Redington, 40, is the grandson of Joe Redington Sr., who helped co-found the arduous race across Alaska that was first held in 1973 and is referred to as the “Father of the Iditarod.”
“My grandpa, dad and Uncle Joee are all within the Mushing Hall of Fame. I got big footsteps to follow,” Ryan Redington wrote in his race biography.
He previously won the Junior Iditarod in 1999 and 2000. His father, Raymie, is a 10-time Iditarod finisher.
Redington, who’s Inupiat, becomes the sixth Alaska Native musher to win the world’s most famous sled dog race.
After crossing the finish in Nome around 12:15 p.m., he said it has been a goal of his since he was “a really small child to win the Iditarod, and I can’t consider it. It finally happened.
“It took loads work, took a whole lot of patience. And we failed quite just a few times, ? But we kept our head up high and stuck with the dream,” he said.
Redington won the Iditarod in his sixteenth try.
He scratched from seven of those races, but his performance this decade has been the perfect of his profession.
He finished ninth last 12 months, seventh in 2021 and eighth in 2020 — his only other top 10 finishes before this 12 months’s race.
The nearly 1,000-mile race began March 5 in Willow for 33 mushers, who traveled over two mountain ranges, the frozen Yukon River and on the Bering Sea ice.
Since then, three mushers have scratched.
A fan-friendly ceremonial start was held in Anchorage the day before.
It was the smallest field ever to begin a race, one in need of the primary race run.
Amongst those that scratched was defending champion Brent Sass, who was leading when he withdrew Saturday over concerns for his health due to periodontal issues.
He was doing OK and resting locally of Unalakleet, he posted on Instagram Sunday.
The Iditarod was caring for his dogs, he said.
Sass said he had been sick your entire race with a foul cold.
Then on Friday “some cracked teeth began giving me issues and over a 12-hour period changed into nearly unbearable pain,” he said. “My body mainly shutdown and for 2 runs I just held on. Ultimately I couldn’t take care of the dogs.“
He said the colder temperatures, dipping to minus 30 F, were making his dog team stronger, nevertheless it made him weaker.

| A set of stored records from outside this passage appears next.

(* ===== verification/CtlConvertProof.v ===== *)
(** * [lbdctl convert] and [lbdctl compact] keep the contents *)
From S2P Require Import Prelude Kernel Format Crc Posix Qcow2State Qcow2Alloc Qcow2Cache Qcow2Io.
From S2P Require Import Qcow2Inv Qcow2AllocProof Qcow2Wf Qcow2CacheProof Qcow2WriteProof Qcow2IoProof.
From S2P Require Import Flat Qcow2Refine Qcow2InitProof CtlImage CtlCreateProof CtlExtractProof CtlPackProof.

Section Convert.
Context `{HZ : LZ4Laws} `{HCr : CrcLaws} `{!Crc32cStandard}.

(** The tables both commands start from. *)
Definition pack0 (l1n l2n A0 : Z) : pack :=
  Pack (replicate (Z.to_nat l1n) 0) (replicate (Z.to_nat l1n) (replicate (Z.to_nat l2n) 0)) A0.

Lemma replicate_default {A} n i (x y : A) : y = x → default y (replicate n x !! i) = x.
Proof. intros ->. destruct (replicate n x !! i) eqn:E; [|done]. by apply lookup_replicate_1 in E as [-> _]. Qed.

Lemma pack0_packing f bits l1n l1off A0 src : 12 ≤ bits ≤ 24 → 0 < l1n → 4096 ≤ l1off → l1off + 8 * l1n ≤ A0 →
  packing (2 ^ bits) l1n A0 (base_own l1n l1off A0) src f (pack0 l1n (l2_entries_of (2 ^ bits)) A0) (base_own l1n l1off A0) 0 A0.
Proof.
  intros Hb Hl Ho HA. pose proof (pk_cs_bounds bits Hb) as Hcs. destruct (l2n_pos _ Hcs) as [H2 H2'].
  set (p := pack0 _ _ _).
  assert (Hl1 : ∀ i, l1p p i = 0) by (intros; by apply replicate_default).
  assert (Ht : ∀ i, ptbl (2 ^ bits) p i = replicate (Z.to_nat (l2_entries_of (2 ^ bits))) 0) by (intros; by apply replicate_default).
  assert (He : ∀ c, ent (l2_entries_of (2 ^ bits)) (ptbl (2 ^ bits) p) c = 0).
  { intros c. unfold ent. rewrite Ht. by apply replicate_default. }
  split.
  - simpl. unfold zlen. rewrite length_replicate. lia.
  - simpl. unfold zlen. rewrite length_replicate. lia.
  - simpl. lia.
  - simpl. intros o Hr. unfold base_own. by repeat (rewrite decide_False by lia).
  - done.
  - intros i _. rewrite Ht. unfold l2_shape, zlen. rewrite length_replicate.
    split; [|lia]. split_and!; [lia|lia|]. apply Forall_replicate. lia.
  - intros i _ Hne. by rewrite Hl1 in Hne.
  - intros i _ _. apply Ht.
  - intros c _ Hne. by rewrite He in Hne.
  - intros c Hc. lia.
Qed.
Lemma flush_spec s bs : stream_rep s bs →
  ∃ l f, lbd_log_flush s = (Ok tt, patch l f [] s) ∧ stream_rep (patch l f [] s) bs ∧
    frame_tmp s l ∧ (bs ≠ [] → f = Some (tmp_name (log_segment_label s))).
Proof.
  intros Hr. pose proof Hr as [Hd Hlab Hb Hst]. unfold lbd_log_flush. mstep (get_run s).
  destruct (Z.eqb_spec (zlen (log_buf s)) 0) as [E0|E0].
  { assert (Hnil : log_buf s = []) by (destruct (log_buf s); [done|unfold zlen in E0; simpl in E0; lia]).
    exists (lfs s), (log_file s).
    assert (Hs : patch (lfs s) (log_file s) [] s = s) by (rewrite <- Hnil; by destruct s).
    rewrite Hs. split_and!; [done|done|by intros g Hg|]. intros Hne.
    destruct (log_file s) as [f|]; [by destruct Hst as [-> _]|congruence]. }
  destruct (log_file s) as [f|] eqn:Ef.
  - destruct Hst as [Hn (c & Hc & <-)]. mstep (eq_refl (@mret (M (log_state L)) _ _ (Ok tt) s)).
    destruct (flush_file_spec s f c Hr Ef Hc) as (l & E & Hr' & Hfr).
    mstep (get_run s). rewrite Ef. mstep E. mstep (modify_run (set_log_buf []) (set_lfs l s)).
    rewrite Z.eqb_refl. exists l, (Some f). split_and!; [|done|done|by subst].
    unfold patch. destruct s; simpl in *; by subst.
  - destruct (open_log_file_spec s Hd) as (l1 & E1 & Hl1 & Hc1 & Hfr1).
    mstep (try_ok _ _ _ _ E1). set (s1 := patch l1 _ _ s). mstep (get_run s1).
    assert (Hr1 : stream_rep s1 ([] ++ log_buf s1)).
    { split; simpl; [|done|done|]; [by destruct Hd; split|]. split; [done|]. by exists []. }
    destruct (flush_file_spec s1 _ [] Hr1 eq_refl Hc1) as (l & E & Hr' & Hfr).
    change (log_file s1) with (Some (tmp_name (log_segment_label s))). cbv iota.
    mstep E. mstep (modify_run (set_log_buf []) (set_lfs l s1)). rewrite Z.eqb_refl.
    exists l, (Some (tmp_name (log_segment_label s))). split_and!; [done|by rewrite <- Hst| |done].
    intros g Hg. rewrite (Hfr g Hg). by apply Hfr1.
Qed.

For the primary a part of the race, mushers handled high temperatures, causing some to change their strategies.
Redington will earn about $50,000 for winning.
The precise amount won’t be calculated until the entire variety of finishers are known to separate the prize purse.

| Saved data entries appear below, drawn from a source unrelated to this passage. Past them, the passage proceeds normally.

(* ===== verification/CtlLog.v ===== *)
(** * Reading a log: the streaming CBOR decoder and [lbdctl log]
      ([src/src/lbdctl.c])

    [read] may return fewer bytes than asked for, be interrupted or fail, and
    [malloc] may fail; a file descriptor carries the bytes that are left and the
    behaviour of the calls to come.  [cmd_log_cbor] here gives the values it prints
    ([report]); [CtlLogText] turns them into text.  Loops whose length the input controls run on fuel
    bounded by the bytes that are left; [FUEL] is the result of running out. *)
From S2P Require Import Prelude Kernel Format Crc Cbor Qcow2State Log.

(** ** [read] *)
Inductive rd_event : Type :=
| RdMax (n : positive)   (** return at most [n] bytes *)
| RdIntr                 (** -1 with [EINTR] *)
| RdFail.                (** -1 with another errno *)

Record rfd : Type := Rfd { rd_rest : bytes; rd_plan : list rd_event; rd_oom : list bool }.
Abbreviation MR := (M rfd).

Inductive rd_res : Type := RdGot (d : bytes) | RdEintr | RdError.

Definition u_read (n : Z) : MR rd_res := λ s,
  let got (m : Z) (plan : list rd_event) :=
    (Ok (RdGot (take (Z.to_nat m) (rd_rest s))), Rfd (drop (Z.to_nat m) (rd_rest s)) plan (rd_oom s)) in
  match rd_plan s with
  | [] => got n []
  | RdMax m :: p => got (Z.min (Z.pos m) n) p
  | RdIntr :: p => (Ok RdEintr, Rfd (rd_rest s) p (rd_oom s))
  | RdFail :: p => (Ok RdError, Rfd (rd_rest s) p (rd_oom s))
  end.

(** [malloc]: whether it succeeded; it always does once the list is used up. *)
Definition r_malloc : MR bool := λ s,
  match rd_oom s with
  | [] => (Ok true, s)
  | b :: l => (Ok (negb b), Rfd (rd_rest s) (rd_plan s) l)
  end.

(** Out of fuel: no return value of the code. *)
Definition FUEL : Z := 77.

(** The loop of [read_exact]; the result is 1, 0 or -1 and what was read. *)
Fixpoint read_loop (fuel : nat) (need : Z) (done : bytes) : MR (Z * bytes) :=
  if need <=? 0 then mret (1, done) else
  match fuel with
  | O => throw FUEL
  | S f =>
      r ← u_read need;
      match r with
      | RdError => mret (-1, done)
      | RdEintr => read_loop f need done
      | RdGot [] => mret (match done with [] => 0 | _ => -1 end, done)
      | RdGot d => read_loop f (need - zlen d) (done ++ d)
      end
  end.

Definition read_exact (len : Z) : MR (Z * bytes) := λ s,
  read_loop (length (rd_plan s) + length (rd_rest s) + 1) len [] s.

(** ** CBOR items; errors: [-1] end of file, [-2] malformed *)

(** [if (read_exact(fd, b, n) <= 0) return -2;]. *)
Definition must_read (n : Z) : MR bytes :=
  '(r, d) ← read_exact n; if r <=? 0 then throw (-2) else mret d.

(** [b[i]] of a buffer just filled. *)
Definition bi (d : bytes) (i : nat) : Z := b2z (nth i d x00).

Definition cbor_read_head : MR (Z * Z) :=
  '(ret, d) ← read_exact 1;
  if ret =? 0 then throw (-1)
  else if ret <? 0 then throw (-2) else
  let ib := bi d 0 in
  let major := Z.shiftr ib 5 in
  let ai := Z.land ib 0x1F in
  if ai <? 24 then mret (major, ai)
  else if ai =? 24 then b ← must_read 1; mret (major, bi b 0)
  else if ai =? 25 then b ← must_read 2; mret (major, Z.lor (Z.shiftl (bi b 0) 8) (bi b 1))
  else if ai =? 26 then b ← must_read 4;
    mret (major, Z.lor (Z.lor (Z.lor (Z.shiftl (bi b 0) 24) (Z.shiftl (bi b 1) 16))
                   (Z.shiftl (bi b 2) 8)) (bi b 3))
  else if ai =? 27 then b ← must_read 8;
    mret (major, Z.lor (Z.lor (Z.lor (Z.lor (Z.lor (Z.lor (Z.lor
      (Z.shiftl (bi b 0) 56) (Z.shiftl (bi b 1) 48)) (Z.shiftl (bi b 2) 40)) (Z.shiftl (bi b 3) 32))
      (Z.shiftl (bi b 4) 24)) (Z.shiftl (bi b 5) 16)) (Z.shiftl (bi b 6) 8)) (bi b 7))
  else throw (-2).

Definition cbor_read_typed (m : Z) : MR Z :=
  '(major, v) ← cbor_read_head; if negb (major =? m) then throw (-2) else mret v.
Definition cbor_read_uint : MR Z := cbor_read_typed 0.
Definition cbor_read_bytes_hdr : MR Z := cbor_read_typed 2.
Definition cbor_read_map : MR Z := cbor_read_typed 5.

(** The text with its terminating NUL fits in [cap] bytes. *)
Definition cbor_read_text (cap : Z) : MR bytes :=
  len ← cbor_read_typed 3;
  if len >=? cap then throw (-2)
  else if len >? 0 then must_read len else mret [].

(** Bytes of a string, 256 at a time. *)
Fixpoint skip_bytes (fuel : nat) (val : Z) : MR unit :=
  if val <=? 0 then mret tt else
  match fuel with
  | O => throw FUEL
  | S f => let chunk := if val <? 256 then val else 256 in
           must_read chunk;; skip_bytes f (val - chunk)
  end.

(** [for (i = 0; i < n; i++) body]. *)
Fixpoint repeat_m (fuel : nat) (n : Z) (body : MR unit) : MR unit :=
  if n <=? 0 then mret tt else
  match fuel with
  | O => throw FUEL
  | S f => body;; repeat_m f (n - 1) body
  end.

(** [if (cbor_skip(fd)) return -2;]. *)
Definition or_malformed (m : MR unit) : MR unit := λ s,
  match m s with
  | (Err e, s') => (Err (if e =? FUEL then FUEL else -2), s')
  | o => o
  end.

Fixpoint cbor_skip_fuel (fuel : nat) : MR unit :=
  match fuel with
  | O => throw FUEL
  | S f =>
      '(major, val) ← cbor_read_head;
      if (major =? 0) || (major =? 1) || (major =? 7) then mret tt
      else if (major =? 2) || (major =? 3) then skip_bytes f val
      else if major =? 4 then repeat_m f val (or_malformed (cbor_skip_fuel f))
      else if major =? 5 then
        repeat_m f val (or_malformed (cbor_skip_fuel f);; or_malformed (cbor_skip_fuel f))
      else throw (-2)
  end.

Definition cbor_skip : MR unit := λ s, cbor_skip_fuel (S (length (rd_rest s))) s.

(** ** [lbdctl log] *)
Record log_hdr : Type := LogHdr {
  h_version : Z; h_block_size : Z; h_label : bytes; h_device_size : Z; h_path : bytes
}.

(** One key of the header map. *)
Definition read_hdr_key (h : log_hdr) : MR log_hdr :=
  key ← cbor_read_uint;
  if key =? LBD_CBOR_KEY_HDR_VERSION then
    v ← cbor_read_uint; mret (LogHdr (u32 v) (h_block_size h) (h_label h) (h_device_size h) (h_path h))
  else if key =? LBD_CBOR_KEY_HDR_BLOCK_SIZE then
    v ← cbor_read_uint; mret (LogHdr (h_version h) (u32 v) (h_label h) (h_device_size h) (h_path h))
  else if key =? LBD_CBOR_KEY_HDR_SEGMENT_LABEL then
    t ← cbor_read_text 32; mret (LogHdr (h_version h) (h_block_size h) t (h_device_size h) (h_path h))
  else if key =? LBD_CBOR_KEY_HDR_DEVICE_SIZE then
    v ← cbor_read_uint; mret (LogHdr (h_version h) (h_block_size h) (h_label h) v (h_path h))
  else if key =? LBD_CBOR_KEY_HDR_BACKING_PATH then
    t ← cbor_read_text LBD_LOG_PATH_MAX; mret (LogHdr (h_version h) (h_block_size h) (h_label h) (h_device_size h) t)
  else cbor_skip;; mret h.

Fixpoint iter_m {A} (fuel : nat) (n : Z) (body : A → MR A) (a : A) : MR A :=
  if n <=? 0 then mret a else
  match fuel with
  | O => throw FUEL
  | S f => a' ← body a; iter_m f (n - 1) body a'
  end.

(** The local variables of the loop over one entry's map.  [e_op] is the first
    character of the text, NUL when it is empty; [e_cap] is [data_cap], the size
    of the payload buffer, which outlives the entry. *)
Record entry_vars : Type := EV {
  e_op : byte; e_ts : Z; e_seq : Z; e_block : Z; e_length : Z;
  e_checksum : option Z; e_data : option bytes; e_cap : Z
}.
Definition ev0 (cap : Z) : entry_vars := EV x00 0 0 0 0 None None cap.

Definition read_entry_key (v : entry_vars) : MR entry_vars :=
  key ← cbor_read_uint;
  if key =? LBD_CBOR_KEY_OP then
    t ← cbor_read_text 4;
    mret (EV (nth 0 t x00) (e_ts v) (e_seq v) (e_block v) (e_length v) (e_checksum v) (e_data v) (e_cap v))
  else if key =? LBD_CBOR_KEY_TIMESTAMP then
    x ← cbor_read_uint; mret (EV (e_op v) x (e_seq v) (e_block v) (e_length v) (e_checksum v) (e_data v) (e_cap v))
  else if key =? LBD_CBOR_KEY_SEQUENCE then
    x ← cbor_read_uint; mret (EV (e_op v) (e_ts v) x (e_block v) (e_length v) (e_checksum v) (e_data v) (e_cap v))
  else if key =? LBD_CBOR_KEY_BLOCK then
    x ← cbor_read_uint; mret (EV (e_op v) (e_ts v) (e_seq v) x (e_length v) (e_checksum v) (e_data v) (e_cap v))
  else if key =? LBD_CBOR_KEY_LENGTH then
    x ← cbor_read_uint; mret (EV (e_op v) (e_ts v) (e_seq v) (e_block v) (u32 x) (e_checksum v) (e_data v) (e_cap v))
  else if key =? LBD_CBOR_KEY_CHECKSUM then
    x ← cbor_read_uint; mret (EV (e_op v) (e_ts v) (e_seq v) (e_block v) (e_length v) (Some (u32 x)) (e_data v) (e_cap v))
  else if key =? LBD_CBOR_KEY_DATA then
    n ← cbor_read_bytes_hdr;
    a ← (if n >? e_cap v then r_malloc else mret true);
    if negb a then throw (-2) else
    d ← (if n >? 0 then must_read n else mret []);
    mret (EV (e_op v) (e_ts v) (e_seq v) (e_block v) (e_length v) (e_checksum v) (Some d)
            (Z.max n (e_cap v)))
  else cbor_skip;; mret v.

(** What is printed for one entry. *)
Record report : Type := Report {
  r_trim : bool; r_seq : Z; r_ts : Z; r_block : Z; r_block_end : Z; r_offset : Z; r_length : Z;
  r_comp_size : option Z; r_checksum : option (Z * bool); r_data : option bytes
}.

Section LogCmd.
Context `{LZ4Ops}.

(** The values printed for an entry whose data, decompressed, is [data].
    Dividing by a zero block size is undefined behaviour. *)
Definition report_of (bs : Z) (v : entry_vars) (data : option bytes) : MR report :=
  if bs =? 0 then panic else
  let comp := match e_data v with
    | Some c => if zlen c >? 0 then Some (zlen c) else None
    | None => None end in
  let crc := match e_checksum v with
    | None => None
    | Some c => Some (c, match data with Some d => crc32_calc d =? c | None => true end) end in
  mret (Report (b2z (e_op v) =? 84) (e_seq v) (e_ts v) (e_block v)
    (u64 (e_block v + e_length v / bs - 1)) (u64 (e_block v * bs)) (e_length v) comp crc data).

(** Decompress and check one entry; an error ends the listing. *)
Definition report_entry (bs : Z) (v : entry_vars) : MR (report * Z) :=
  match e_data v with
  | Some c =>
      if (e_length v >? 0) && (zlen c >? 0) then
        a ← r_malloc;
        if negb a then throw (-2) else
        match LZ4_decompress_safe c (s32 (e_length v)) with
        | None => throw (-2)
        | Some d =>
            a ← (if e_length v >? e_cap v then r_malloc else mret true);
            if negb a then throw (-2) else
            r ← report_of bs v (Some d); mret (r, Z.max (e_length v) (e_cap v))
        end
      else r ← report_of bs v (Some c); mret (r, e_cap v)
  | None => r ← report_of bs v None; mret (r, e_cap v)
  end.

(** The loop over entries: it ends at the end of the file or at the first
    entry that cannot be read. *)
Fixpoint read_entries (fuel : nat) (bs cap : Z) (acc : list report) : MR (list report) :=
  match fuel with
  | O => throw FUEL
  | S f =>
      r ← try ('(major, n) ← cbor_read_head;
               if negb (major =? 5) then throw (-2) else
               v ← iter_m f n read_entry_key (ev0 cap);
               report_entry bs v);
      match r with
      | Ok (x, cap') => read_entries f bs cap' (acc ++ [x])
      | Err e => if e =? FUEL then throw FUEL else mret acc
      | Panic => panic
      end
  end.

(** [cmd_log_cbor]: the header and the entries, or exit status 1. *)
Definition cmd_log_cbor : MR (log_hdr * list report) := λ s,
  let fuel := S (length (rd_rest s)) in
  match (n ← cbor_read_map;
         h ← iter_m fuel n read_hdr_key (LogHdr 0 4096 [] 0 []);
         rs ← read_entries fuel (h_block_size h) 0 [];
         mret (h, rs)) s with
  | (Err e, s') => (Err (if e =? FUEL then FUEL else 1), s')
  | o => o
  end.
End LogCmd.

The 2 mushers who were chasing him to Nome are also Alaska Natives, Pete Kaiser, who’s Yup’ik and won the 2019 Iditarod, and Richie Diehl, who’s Dena’ina Athabascan. Redington won the race in 8 days, 21 hours, 12 minutes and 58 seconds. Kaiser finished second, greater than an hour behind Redington.

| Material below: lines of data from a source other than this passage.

(** After a call that read something, less fuel is enough. *)
Lemma below_bind {A B} n (m : MR A) (f : A → MR B) :
  forward_below (S n) true m → (∀ a, forward_below n false (f a)) → forward_below (S n) true (m ≫= f).
Proof.
  intros Hm Hf s Hs. specialize (Hm s Hs). unfold forward_from, mbind, M_bind in *.
  destruct (m s) as [[a|e|] s']; [|done..]. specialize (Hf a s' ltac:(lia)). unfold forward_from in Hf.
  destruct (f a s') as [[] ?]; lia.
Qed.

Lemma below_weaken {A} n (m : MR A) : forward_below n true m → forward_below n false m.
Proof.
  intros Hm s Hs. specialize (Hm s Hs). unfold forward_from in *. destruct (m s) as [[] ?]; lia || done.
Qed.

Lemma skip_bytes_below f val : forward_below f false (skip_bytes f val).
Proof.
  revert val. induction f as [|f IH]; intros val; [intros s Hs; lia|]. cbn [skip_bytes].
  destruct (Z.leb_spec val 0); [apply forward_at, forward_ret|]. cbv zeta.
  apply below_weaken, below_bind; [|done]. apply forward_at, must_read_forward.
  destruct (Z.ltb_spec val 256); lia.
Qed.

Lemma repeat_m_below f n body : forward_below f true body → forward_below f false (repeat_m f n body).
Proof.
  revert n. induction f as [|f IH]; intros n Hb; [intros s Hs; lia|]. cbn [repeat_m].
  destruct (Z.leb_spec n 0); [apply forward_at, forward_ret|].
  apply below_weaken, below_bind; [done|]. intros _. apply IH. apply (forward_le (S f)); [lia|done].
Qed.

Lemma iter_m_below {A} f n (body : A → MR A) a : (∀ a, forward_below f true (body a)) →
  forward_below f false (iter_m f n body a).
Proof.
  revert n a. induction f as [|f IH]; intros n a Hb; [intros s Hs; lia|]. cbn [iter_m].
  destruct (Z.leb_spec n 0); [apply forward_at, forward_ret|].
  apply below_weaken, below_bind; [done|]. intros a'. apply IH. intros a2. apply (forward_le (S f)); [lia|done].
Qed.

Lemma or_malformed_below n b m : forward_below n b m → forward_below n b (or_malformed m).
Proof.
  intros Hm s Hs. specialize (Hm s Hs). unfold forward_from, or_malformed in *.
  destruct (m s) as [[|e|] s']; [done| |done]. destruct Hm as [He Hm]. split; [|done].
  by destruct (Z.eqb_spec e FUEL).
Qed.

Lemma below_bind_same {A B} n (m : MR A) (f : A → MR B) :
  forward_below n true m → (∀ a, forward_below n false (f a)) → forward_below n true (m ≫= f).
Proof.
  intros Hm Hf s Hs. specialize (Hm s Hs). unfold forward_from, mbind, M_bind in *.
  destruct (m s) as [[a|e|] s']; [|done..]. specialize (Hf a s' ltac:(lia)). unfold forward_from in Hf.
  destruct (f a s') as [[] ?]; lia.
Qed.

Diehl was third, ending about an hour behind Kaiser.
Redington splits his time between Alaska and Wisconsin. He trains his dogs in Brule, Wisconsin, in the autumn and winter.
He races in Alaska and Minnesota starting in December.
Within the summers, he has a sled dog tour for tourists within the ski community of Girdwood, about 30 miles south of Anchorage.
In January 2022, Redington was training in northern Wisconsin when a snowmobile driver veered into his dog team, injuring two dogs, before speeding off.
One in all the dogs, Wildfire, suffered a broken rear tibia, fibula and femur but recovered after multiple surgeries and began this 12 months’s race.
Nevertheless, Redington dropped him on the checkpoint in Skwentna a day after the official start.
“His heart was there, but he was just a little bit sore,” Redington told the Iditarod Insider webpage.